A Royal Commission is treading a well-worn path in Newfoundland as it begins hearings to ascertain the direction Newfoundlanders want to chart in relation to confederation with Canada, now some 53 years into history. Wrestling with the innate nationalism of an island nation and the angst of its nationhood, lost in 1949, is an avocation in Newfoundland that sometimes takes on the attributes of a true blood sport. This series of meetings and learned committees is unlikely to drift far from that typical routine.

One key issue that may receive less than full attention is one that would be provocative if fully examined. That is the matter of how Newfoundland and Labrador, the province, has fallen prey to a social disease common to all the other provinces and territories in this federation we embrace as Canada. The pathology of management level statism is the greatest source of restraint and decay in Newfoundland, as it is in, particularly, the so-called have not provinces. An indifferent federal government, lazy and uninterested in championing local industry falls back on subsidy and patronage programs that cultivate a class of local management elites. These privileged few, divorced from market commerce owe collective prosperity and endurance to the federal government's dedication to statist re-election spending and economically incestuous coddling. The white-collar public servant class of Newfoundland and their fellow travellers in the various federal mascot industries of the province form both a bloc of voters and, most significantly, groups of upper income loyalists who exchange fealty to statist superiors for career continuity. Funding becomes destiny.

The situation found in Newfoundland, featuring the presence of a significant bureaucratic or state dependent elite, is the same in all other parts of Canada. It is just that in the poorer provinces these statists are a more potent political and economic influence than they are in Ontario or Alberta. In any Newfoundland Royal Commission on this subject, care must be taken that conclusions made do not ignore the presence of such a significant non-market element nor should this diverse group's collective dedication to maintaining their dominance be airbrushed out of existence. To do so is to accept that confederation's policies of subsidies substituted for trade and resource protection are and will continue to be the accepted status quo.

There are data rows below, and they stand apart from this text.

(** The section under the mutex; the result is the closure and the local
    copies [localCF] and [localSnapshot]. *)
Definition elapsed (msg : fafIceMsg) (now : Z) (c : Closure) : Z :=
  if negb (Time.IsZero (lastConnectedAt c)) then Time.Sub now (lastConnectedAt c)
  else if Manual msg then 0 else sinceConnectedSnapshot c.
Definition cbProtected (msg : fafIceMsg) (now : Z) (c : Closure) : Closure * Z * Z :=
  let cf := if Manual msg then 0 else consecutiveFailures c in
  let snap := elapsed msg now c in
  let '(cf, snap) := if stableAfter <=? snap then (0, 0) else (cf, snap) in
  let cf := cf + 1 in
  (MkClosure cf snap Time.zero, cf, snap).

(** [time.Duration(1<<localCF) * 500 * time.Millisecond], capped. *)
Definition backoff (localCF : Z) : Z :=
  let b := i64 (i64 (Z.shiftl 1 localCF) * 500 * Time.Millisecond) in
  if 16 * Time.Second <? b then 16 * Time.Second else b.

(** The points at which a run of the callback can be: about to enter the
    protected section; about to look up the peer before its backoff of [wait]; in
    the backoff, with the peer it saw; about to call [ReplaceICEPeer]; about to
    configure and start the new peer.  [gen] counts, for the theorems only,
    the changes of the registered peer seen so far. *)
Inductive Pending :=
| PBegin (msg : fafIceMsg)
| PSnap (wait snap : Z)
| PSleep (snap : Z) (peerBefore : option nat) (gen : nat)
| PReplace (snap : Z) (msg : fafIceMsg)
| PStart (ptr : nat) (shortLived selfInitiated : bool).

(** [w_gen], [w_replaced] and [w_resets] are counters the code does not have:
    changes of the registered peer, calls of [ReplaceICEPeer] by the callback,
    and resets of the failure counter. *)
Record World := MkWorld {
  w_pm : PeerManager;
  w_clo : Closure;
  w_notes : list FafNote;
  w_gen : nat;
  w_replaced : nat;
  w_resets : nat;
}.

Section Callback.
(** The arguments of [iceRestartCallback] and the adapter's own identifier. *)
Variables (playerID pid : Z) (login : string) (offerer : bool).

Definition selfInitiated (msg : fafIceMsg) : bool := bool_decide (Ufrag msg = "").

Definition resets (msg : fafIceMsg) (now : Z) (c : Closure) : bool :=
  Manual msg || (stableAfter <=? elapsed msg now c).

(** From the start of the callback to the end of the protected section and
    the limit on restarts. *)
Definition cbBegin (msg : fafIceMsg) (now : Z) (w : World) : World * list Pending :=
  let notes := w_notes w ++ [NoteIceState playerID pid "Disconnected";
                             NoteConnected playerID pid false] in
  let '(c, localCF, localSnapshot) := cbProtected msg now (w_clo w) in
  let w' := MkWorld (w_pm w) c notes (w_gen w) (w_replaced w)
              (w_resets w + if resets msg now (w_clo w) then 1 else 0) in
  (w', if maxRestarts <? localCF then []
       else if selfInitiated msg && negb (Manual msg) then [PSnap (backoff localCF) localSnapshot]
       else [PReplace localSnapshot msg]).

(** [peerBefore := h.adapter.peerMgr.GetICEPeer(pid)] *)
Definition cbSnap (snap : Z) (w : World) : list Pending :=
  [PSleep snap (ip_ptr <$> GetICEPeer pid (w_pm w)) (w_gen w)].

(** The end of the backoff: the checks on [peerAfter]. *)
Definition cbWake (snap : Z) (peerBefore : option nat) (w : World) : list Pending :=
  match ip_ptr <$> GetICEPeer pid (w_pm w) with
  | None => []
  | Some after =>
      if bool_decide (Some after = peerBefore) then [PReplace snap emptyMsg] else []
  end.

(** The callbacks that closing a peer sets off. *)
Definition spawned (acts : list IceAction) : list Pending :=
  omap (fun a => match a with ARestart m => Some (PBegin m) | _ => None end) acts.
Definition closing (pm : PeerManager) : list Pending :=
  match GetICEPeer pid pm with Some old => spawned (iceShutdown old).2 | None => [] end.

(** [ReplaceICEPeer] by the callback. *)
Definition cbReplace (env : PeerEnv) (snap : Z) (msg : fafIceMsg) (w : World)
    : World * list Pending :=
  let self := selfInitiated msg in
  let shortLived := (0 <? snap) && (snap <? shortBelow) in
  let '(pm, new) :=
    ReplaceICEPeer env pid login offerer (if self then None else Some msg) (w_pm w) in
  (MkWorld pm (w_clo w) (w_notes w) (S (w_gen w)) (S (w_replaced w)) (w_resets w),
   closing (w_pm w) ++
   match new with Some p => [PStart (ip_ptr p) shortLived self] | None => [] end).

(** The configuration of the new peer and its start. *)
Definition configure (shortLived self : bool) (p : ICEPeer) : ICEPeer :=
  let p := if shortLived then SetRelayOnly p else p in
  let p := if self && negb offerer then SetSendFirst p else p in
  iceStart p.
Definition cbStart (ptr : nat) (shortLived self : bool) (w : World) : World :=
  MkWorld (with_ice (alter (fun p => if bool_decide (ip_ptr p = ptr)
                                     then configure shortLived self p else p) pid) (w_pm w))
    (w_clo w) (w_notes w) (w_gen w) (w_replaced w) (w_resets w).

(** [wrappedOnConnected] *)
Definition cbConnected (now : Z) (w : World) : World :=
  MkWorld (w_pm w) (MkClosure (consecutiveFailures (w_clo w)) (sinceConnectedSnapshot (w_clo w)) now)
    (w_notes w ++ [NoteIceState playerID pid "Connected"; NoteConnected playerID pid true])
    (w_gen w) (w_replaced w) (w_resets w).

Definition set_pm (pm : PeerManager) (w : World) : World :=
  MkWorld pm (w_clo w) (w_notes w) (w_gen w) (w_replaced w) (w_resets w).
Definition next_gen (w : World) : World :=
  MkWorld (w_pm w) (w_clo w) (w_notes w) (S (w_gen w)) (w_replaced w) (w_resets w).

(** A run of the callback moves on. *)
Inductive cb_step : World * list Pending -> World * list Pending -> Prop :=
| cs_begin msg now w ps1 ps2 :
    let r := cbBegin msg now w in
    cb_step (w, ps1 ++ PBegin msg :: ps2) (r.1, ps1 ++ r.2 ++ ps2)
| cs_snap wait snap w ps1 ps2 :
    cb_step (w, ps1 ++ PSnap wait snap :: ps2) (w, ps1 ++ cbSnap snap w ++ ps2)
| cs_wake snap before gen w ps1 ps2 :
    cb_step (w, ps1 ++ PSleep snap before gen :: ps2) (w, ps1 ++ cbWake snap before w ++ ps2)
| cs_replace env snap msg w ps1 ps2 :
    let r := cbReplace env snap msg w in
    cb_step (w, ps1 ++ PReplace snap msg :: ps2) (r.1, ps1 ++ r.2 ++ ps2)
| cs_start ptr short self w ps1 ps2 :
    cb_step (w, ps1 ++ PStart ptr short self :: ps2) (cbStart ptr short self w, ps1 ++ ps2).

(** The environment acts.  The agent may report any failure and the remote
    side or the user any restart ([es_trigger]); the adapter shuts down during
    a backoff; the connection comes up; the peer runs ([es_peer], any change of
    it that keeps its identity); the RPC handlers add, replace or remove the
    peer. *)
Inductive env_step : World * list Pending -> World * list Pending -> Prop :=
| es_trigger msg w ps : env_step (w, ps) (w, ps ++ [PBegin msg])
| es_cancel snap before gen w ps1 ps2 :
    env_step (w, ps1 ++ PSleep snap before gen :: ps2) (w, ps1 ++ ps2)
| es_connected now w ps : env_step (w, ps) (cbConnected now w, ps)
| es_peer f w ps :
    (forall p, ip_ptr (f p) = ip_ptr p) ->
    env_step (w, ps) (set_pm (with_ice (alter f pid) (w_pm w)) w, ps)
| es_replace env off msg w ps :
    env_step (w, ps)
      (next_gen (set_pm (ReplaceICEPeer env pid login off msg (w_pm w)).1 w), ps ++ closing (w_pm w))
| es_remove w ps :
    env_step (w, ps) (next_gen (set_pm (RemovePeer pid (w_pm w)) w), ps ++ closing (w_pm w))
| es_add env off w ps :
    GetICEPeer pid (w_pm w) = None ->
    env_step (w, ps) (next_gen (set_pm (AddICEPeer env pid login off (w_pm w)).1 w), ps).

Definition world_step (s s' : World * list Pending) : Prop := cb_step s s' \/ env_step s s'.

Definition start_world (pm : PeerManager) : World * list Pending :=
  (MkWorld pm new_closure [] 0 0 0, []).

(** ** The limit on restarts *)

(** The runs of the callback that have passed the limit and not yet called
    [ReplaceICEPeer]. *)
Definition live (p : Pending) : nat :=
  match p with PSnap _ _ | PSleep _ _ _ | PReplace _ _ => 1 | _ => 0 end.

Definition within_limit (s : World * list Pending) : Prop :=
  let '(w, ps) := s in
  0 <= consecutiveFailures (w_clo w) /\
  Z.of_nat (sum_list_with live ps + w_replaced w) <=
    maxRestarts * Z.of_nat (w_resets w) + Z.min maxRestarts (consecutiveFailures (w_clo w)).

Lemma live_spawned acts : sum_list_with live (spawned acts) = 0%nat.
Proof. induction acts as [|[] acts IH]; done. Qed.

Lemma live_closing pm : sum_list_with live (closing pm) = 0%nat.
Proof. unfold closing. destruct (GetICEPeer pid pm); [apply live_spawned|done]. Qed.

Lemma cbBegin_limit msg now w :
  let r := cbBegin msg now w in
  0 <= consecutiveFailures (w_clo w) ->
  w_replaced r.1 = w_replaced w /\ 0 <= consecutiveFailures (w_clo r.1) /\
  Z.of_nat (sum_list_with live r.2) + maxRestarts * Z.of_nat (w_resets w) +
    Z.min maxRestarts (consecutiveFailures (w_clo w)) <=
  maxRestarts * Z.of_nat (w_resets r.1) + Z.min maxRestarts (consecutiveFailures (w_clo r.1)).
Proof.
  intros r Hcf. unfold r, cbBegin, cbProtected, resets, maxRestarts. simpl.
  destruct (stableAfter <=? elapsed msg now (w_clo w)) eqn:Es, (Manual msg) eqn:Em; simpl;
    (split; [done|split; [lia|]]); try lia.
  all: try (destruct (selfInitiated msg); simpl; lia).
  destruct (Z.ltb_spec 5 (consecutiveFailures (w_clo w) + 1)); simpl; [lia|].
  destruct (selfInitiated msg); simpl; lia.
Qed.

Lemma within_limit_step s s' : world_step s s' -> within_limit s -> within_limit s'.
Proof.
  destruct 1 as [[]|[]]; intros [Hc Hl]; unfold within_limit; rewrite ?sum_list_with_app in *;
    simpl in *; rewrite ?live_closing in *; try (split; [done|simpl in *; lia]).
  - destruct (cbBegin_limit msg now w Hc) as (E1 & E2 & E3). fold r in E1, E2, E3.
    destruct r as [w' ps]. simpl in *. rewrite ?sum_list_with_app. split; [done|lia].
  - split; [done|]. unfold cbWake. repeat case_match; simpl; lia.
  - unfold r, cbReplace. destruct (ReplaceICEPeer _ _ _ _ _ _) as [pm new]. simpl. split; [done|].
    rewrite ?sum_list_with_app, ?live_closing. destruct new; simpl; lia.
Qed.

(** ** Identity of the peers *)

Lemma ReplaceICEPeer_fresh env off msg pm pm' new :
  ReplaceICEPeer env pid login off msg pm = (pm', new) ->
  GetICEPeer pid pm' = new /\ (pm_nextPtr pm <= pm_nextPtr pm')%nat /\
  match new with
  | Some p => ip_ptr p = pm_nextPtr pm /\ (ip_ptr p < pm_nextPtr pm')%nat /\ ip_Offerer p = off /\
              remoteMsg p = option_list msg /\ ip_dyn p = new_dyn
  | None => True
  end.
Proof.
  unfold ReplaceICEPeer, NewICEPeer, GetICEPeer, iceClose. intros H.
  destruct (pm_ice pm !! pid) as [old|] eqn:E; [|destruct (bindOk env)];
    cbn [ownsConn disown negb] in H; [destruct (_ && _)..|]; cbn in H.
  - destruct (0 <? ip_AddedOrder old); simplify_eq; simpl; rewrite lookup_insert_eq;
      destruct (ip_gameAddr old), msg; simpl; split_and!; try done; lia.
  - simplify_eq. simpl. rewrite lookup_delete_eq. split_and!; [done|lia|done].
  - simplify_eq. simpl. rewrite lookup_insert_eq. destruct msg; simpl; split_and!; try done; lia.
  - simplify_eq. simpl. split_and!; [done|lia|done].
  - simplify_eq. split_and!; [done|lia|done].
Qed.

Lemma ReplaceICEPeer_succeeds off msg pm :
  exists p, (ReplaceICEPeer all_ok pid login off msg pm).2 = Some p.
Proof.
  unfold ReplaceICEPeer, NewICEPeer. destruct (pm_ice pm !! pid); simpl; [|by eexists].
  destruct (0 <? _); by eexists.
Qed.

Lemma RemovePeer_fresh pm :
  GetICEPeer pid (RemovePeer pid pm) = None /\ pm_nextPtr (RemovePeer pid pm) = pm_nextPtr pm.
Proof.
  unfold RemovePeer, GetICEPeer, iceClose.
  destruct (pm_peers pm !! pid); simpl; destruct (pm_ice pm !! pid) as [q|] eqn:E;
    try destruct (ownsConn q); simpl; rewrite ?lookup_delete_eq; done.
Qed.

Lemma AddICEPeer_fresh env off pm :
  GetICEPeer pid pm = None ->
  let pm' := (AddICEPeer env pid login off pm).1 in
  (pm_nextPtr pm <= pm_nextPtr pm')%nat /\
  forall p, GetICEPeer pid pm' = Some p ->
    ip_ptr p = pm_nextPtr pm /\ (ip_ptr p < pm_nextPtr pm')%nat.
Proof.
  unfold GetICEPeer, AddICEPeer, NewICEPeer. intros E. rewrite E.
  destruct (bindOk env); simpl; [destruct (_ && _)|]; simpl.
  - rewrite lookup_insert_eq. split; [lia|]. intros p [= <-]. simpl. lia.
  - split; [lia|]. intros p Hp. congruence.
  - split; [lia|]. intros p Hp. congruence.
Qed.

(** A sleeping run holds a peer that existed; once the registered peer has
    changed, it is another one. *)
Definition sleep_ok (w : World) (p : Pending) : Prop :=
  match p with
  | PSleep _ before gen =>
      (gen <= w_gen w)%nat /\ (forall b, before = Some b -> b < pm_nextPtr (w_pm w))%nat /\
      ((gen < w_gen w)%nat -> forall q, GetICEPeer pid (w_pm w) = Some q -> before <> Some (ip_ptr q))
  | _ => True
  end.
Definition fresh_ok (s : World * list Pending) : Prop :=
  (forall q, GetICEPeer pid (w_pm s.1) = Some q -> (ip_ptr q < pm_nextPtr (w_pm s.1))%nat) /\
  Forall (sleep_ok s.1) s.2.

(** A change of the registered peer to a new one or to none. *)
Definition changed (w w' : World) : Prop :=
  w_gen w' = S (w_gen w) /\ (pm_nextPtr (w_pm w) <= pm_nextPtr (w_pm w'))%nat /\
  forall q, GetICEPeer pid (w_pm w') = Some q ->
    (pm_nextPtr (w_pm w) <= ip_ptr q < pm_nextPtr (w_pm w'))%nat.
(** A change that keeps its identity. *)
Definition kept (w w' : World) : Prop :=
  w_gen w' = w_gen w /\ pm_nextPtr (w_pm w') = pm_nextPtr (w_pm w) /\
  ip_ptr <$> GetICEPeer pid (w_pm w') = ip_ptr <$> GetICEPeer pid (w_pm w).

The plainest and most painful example of how the statist status quo works is found in the fishery. The fishery is a resource destroyed by Canadian indifference and more than a suggestion of outright political malevolence. The Grand Banks were abandoned to bandit fishing practices, foreign and domestic, with a complete and sanctimonious refusal to exert national military control over this precious and world-significant treasure. In turn, a government elite of landlubbers has grown up, like weeds in a wasteland, whose members work, variously, in management of the dying fishery, dispensing other subsidies and at other conventional government jobs: teaching, hospitals, etc.

No jurisdiction can long endure as an independent and self-contained constituency if its resource base is undefended. Newfoundland has off-shore resources that demand national protection: oil and fish. Unless the national government militarily controls this ocean territory then the primary reason for confederation vanishes.

One clarion call should go out to this group of baby boomers who triumph career-wise in the face of so much economic devastation:. The civil servants of Newfoundland and their compatriots in the state dependent industries of the province must accept that their prosperity, their very careers are, at least partially, a function of the mismanagement of the natural resources of Newfoundland and Labrador and the displacement of government effort from proper, militant resource control into the social welfare management of certain and permanent poverty.

Newfoundland, the nation exists as Newfoundland and Labrador, the Canadian province as a commitment, a pact, made by Canada to protect its borders and Newfoundland's natural but wasting bounty. The privileged salary earners of the province must accept that an elitism based on poverty management is a fool's doomed existence. They must undertake to bridle their private self-interest in maintaining and expanding management salaried fiefdoms and instead commit to a conservative effort to build up Newfoundland, the nation, in or out of Confederation, as the case may be. Ask not for selflessness in this pursuit, rather demand an honest patriotism toward the lyrically idyllic Newfoundland that, in recent times, is enjoyed only by the self-same class who have the economic luxury of leisure time packaged as the summer holidays and vacations of the securely employed.